Some people travel to see family, to experience different cultures or to relax. But there are others who pack their bags, hop a flight and head for a distant hospital to find the best place for a medical procedure.
It can be called medical tourism, or destination medicine. Mercy Hospital Springfield now has so much experience in coordinating patients’ care and travel, it’s earned a three-year accreditation from the Global Healthcare Accreditation (GHA) Program. It’s the first health system in the continental United States to receive the recognition.
“Mercy is a leader in precision, high-quality health care,” said Karen Timmons, chief executive officer of Global Healthcare Association. “It has a systemic passion to always provide excellence and honor the dignity of each individual patient.

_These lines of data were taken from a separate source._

(** two resolutions are hashed as the same text only if every secret field is the same, and
    the provider, and whether and to the nanosecond when they expire: no rotation of the
    credentials between the two looks of [verify] goes unnoticed but for a collision of the hash.
    The separators keep the fields apart because none of them holds a NUL. *)
Theorem fingerprint_text_inj (c d : AWSCredentials) :
  nul_free c = true -> nul_free d = true ->
  (0 <= Year (Expires c) <= 9999)%Z -> (0 <= Year (Expires d) <= 9999)%Z ->
  fingerprint_text c = fingerprint_text d ->
  AccessKeyID c = AccessKeyID d /\ SecretAccessKey c = SecretAccessKey d /\
  SessionToken c = SessionToken d /\ cred_Provider c = cred_Provider d /\
  CanExpire c = CanExpire d /\ (CanExpire c = true -> Expires c = Expires d).
Proof.
  unfold nul_free, fingerprint_text. cbn [forallb]. intros Hc Hd Hyc Hyd Heq. inv_bool.
  apply cut_text in Heq as [? Heq]; [|done..]. apply cut_text in Heq as [? Heq]; [|done..].
  apply cut_text in Heq as [? Heq]; [|done..].
  destruct (CanExpire c), (CanExpire d).
  - apply cut_text in Heq as [? Heq]; [|done..]. apply Format_RFC3339Nano_inj in Heq; done.
  - symmetry in Heq. apply cut_none in Heq; done.
  - apply cut_none in Heq; done.
  - apply (f_equal bytes) in Heq. rewrite !bytes_app, !app_nil_r in Heq. apply bytes_inj in Heq. done.
Qed.

Definition sample_credentials (secret : string) : AWSCredentials :=
  mkCredentials "AKIA" secret "" "StaticCredentials" true (Date 2026 7 13 + 12 * Hour)%Z.

Lemma fingerprint_text_inj_witness :
  (nul_free (sample_credentials "s") = true /\ (0 <= Year (Expires (sample_credentials "s")) <= 9999)%Z) /\
  CanExpire (sample_credentials "s") = CanExpire (sample_credentials "s").
Proof.
  split; [vm_compute; repeat split; done|].
  apply (fingerprint_text_inj (sample_credentials "s") (sample_credentials "s"));
    [reflexivity|reflexivity|vm_compute; split; done|vm_compute; split; done|reflexivity].
Defined.

(** ** What callers rely on *)

Section Promises.
Context {F : Type} `{EqDecision F} (Sum256 : string -> F).
Context (verifier : targetVerifier) (provides : AWSCredentials -> Prop) (zero : F) (start : Time).
Abbreviation reachable := (system_reachable Sum256 verifier provides zero start).

Definition unfinished (c : Caller (F:=F)) : bool :=
  match c with VReturned _ _ _ => false | _ => true end.

(** A call that has not returned can go on, unless it waits for a channel that is still open. *)
Lemma caller_proceeds σ i c : callers σ !! i = Some c -> unfinished c = true ->
  (forall w, c = VWaiting w -> w ∈ closed σ) -> exists σ', verify_step Sum256 verifier provides i σ σ'.
Proof.
  intros Hi Hu Hw. destruct c as [|f|w|a|a account reported|a seen result|]; [..|done].
  - eexists. by apply (verify_fingerprint _ _ _ _ _ (Err Canceled)).
  - eexists. by apply (verify_enter _ _ _ _ _ f (clock σ) (clock σ)).
  - eexists. by apply (verify_woken _ _ _ _ _ w); [|apply Hw].
  - eexists. by apply (verify_identity _ _ _ _ _ a (Err Canceled)).
  - eexists. by apply (verify_unchanged _ _ _ _ _ a account reported (Err Canceled)).
  - eexists. by apply (verify_finish _ _ _ _ _ a seen result (clock σ)).
Qed.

This character trait of Mercy co-workers will allow the medical destination program to expand to a global footprint. We look forward to Mercy’s future in the international medical travel industry.”
For the past four years, Mercy in Springfield has attracted patients from across the United States through agreements with large employers like Walmart, Lowe’s, JetBlue and McKesson. Employees can come to Mercy for things like spine surgery and hip and knee replacements, with no out-of-pocket costs. Even the travel expenses for the patient and a caregiver are covered.
It’s a program two sisters, working for different companies and living across the country from each other, managed to take advantage of at the same time. Jan Senkbeil and Judy Howell both needed new right knees. Mercy’s navigator was able to schedule their surgeries so they could see each other and have their procedures. She also took care of arranging their transportation, hotel accommodations and medical appointments.
“I felt like a celebrity!” Howell said. “Plus, being out of the home setting allows you to focus on what you’re here for.”
Senkbeil agreed. “There were no logistics to worry about, other than getting someone to cover for me at work and stocking the refrigerator for the house sitter. At home you do what needs to be done, but this is all about me and I love it.”
Currently, 50 organizations have achieved Global Healthcare Accreditation through the GHA program to enhance their health tourism or medical travel programs. To achieve accreditation, a health care organization must meet 17 core competencies and display a superior commitment to providing safe, efficient and ethical patient care throughout the entire medical travel cycle. As part of the program, Mercy will learn more about successful strategies from other participants as it works to make the experience even better for its patients.
“This experience is invaluable to Mercy on our journey to expand our medical travel and medical tourism services,” said Jen Albers, director of Mercy’s medical destinations program in Springfield. “Our founder, Catherine McAuley, said, ‘Only the best for those entrusted to our care.’ That’s what we strive to achieve, whether those patients are local or fly in to receive care here.”
As the sisters with the new knees agreed, traveling for surgery was the right decision for them. “This really is a center of excellence,” Howell said. “They had a vision for what a facility could be and here it is. Plus, they have the right team in place to make it all happen.”